(** * Sync registry bootstrap (apps/sim/stores/sync-registry.ts)

    A shallow embedding of the module: its three module-level variables,
    the imported collaborators as an interface, the async function
    [initializeSyncManagers] as a resumption (one segment of synchronous
    code per [await]), and the three synchronous exports. *)

From Stdlib Require Import Bool List String ZArith Lia.
Import ListNotations.
Local Open Scope string_scope.
Local Open Scope list_scope.

Set Implicit Arguments.

(** ** Results of calls and of statements *)

(** A call either returns a value or throws. *)
Inductive Outcome (E A : Type) : Type :=
| Ok (a : A)
| Raise (e : E).
Arguments Ok {E A} a.
Arguments Raise {E A} e.

(** How a statement of the function body completes: it falls through,
    executes a [return], or throws. *)
Inductive Completion (E : Type) : Type :=
| Normal
| Return (r : bool)
| Throw (e : E).
Arguments Normal {E}.
Arguments Return {E} r.
Arguments Throw {E} e.

(** What an [await] is waiting for: the promise of
    [fetchWorkflowsFromDB()] (line 54) or a timer (line 59). *)
Inductive Awaited : Type :=
| AwaitFetch
| AwaitTimer (ms : Z).

(** Collaborator invocations, recorded in call order. *)
Inductive Call : Type :=
| CIsLocalStorageMode
| CResetRegistryInitialization
| CFetchWorkflowsFromDB
| CIsRegistryInitialized.

Definition Call_eqb (a b : Call) : bool :=
  match a, b with
  | CIsLocalStorageMode, CIsLocalStorageMode
  | CResetRegistryInitialization, CResetRegistryInitialization
  | CFetchWorkflowsFromDB, CFetchWorkflowsFromDB
  | CIsRegistryInitialized, CIsRegistryInitialized => true
  | _, _ => false
  end.

Definition invoked (c : Call) (l : list Call) : bool := existsb (Call_eqb c) l.

(** Lines written to the logger. *)
Inductive LogEntry (E : Type) : Type :=
| LInfo (msg : string)
| LWarn (msg : string)
| LError (msg : string) (error : E).
Arguments LInfo {E} msg.
Arguments LWarn {E} msg.
Arguments LError {E} msg error.

(** ** The imports of the module

    [World] is everything outside the module (storage mode, registry,
    database), [Err] the thrown values, [SyncManager] the opaque handle.
    The two predicates read the world and may throw;
    [resetRegistryInitialization] may change the world and may throw.

    Modelled from the spec: [fetchWorkflowsFromDB] (stores/workflows/sync)
    is an async operation returning a promise.  The function below is the
    synchronous part of a call, up to the promise it hands back; a failure
    of the fetch is a rejection of that promise, decided later by whoever
    resumes the suspended caller. *)
Record Imports (World Err SyncManager : Type) : Type := {
  isLocalStorageMode : World -> Outcome Err bool;
  fetchWorkflowsFromDB : World -> World;
  isRegistryInitialized : World -> Outcome Err bool;
  resetRegistryInitialization : World -> World * Outcome Err unit;
  workflowSync : SyncManager
}.

Section SyncRegistry.

Variables World Err SyncManager : Type.
Variable env : Imports World Err SyncManager.

(** ** State *)

(** [let initialized = false; let initializing = false;
     let managers: SyncManager[] = []] *)
Record Bootstrap : Type := {
  initialized : bool;
  initializing : bool;
  managers : list SyncManager
}.

Definition boot0 : Bootstrap :=
  {| initialized := false; initializing := false; managers := [] |}.

(** The module's variables, the outside world, and two ghost traces: what
    was logged and which collaborators were invoked. *)
Record Heap : Type := {
  boot : Bootstrap;
  world : World;
  log : list (LogEntry Err);
  calls : list Call
}.

Definition set_initialized (b : bool) (h : Heap) : Heap :=
  {| boot := {| initialized := b;
                initializing := initializing (boot h);
                managers := managers (boot h) |};
     world := world h; log := log h; calls := calls h |}.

—————

• YOUR INSTRUCTIONS: Go through the material and copy every line in which the word "calls" occurs.

• COMPLETED EXERCISE:
(** ** Results of calls and of statements *)
  calls : list Call
     world := world h; log := log h; calls := calls h |}.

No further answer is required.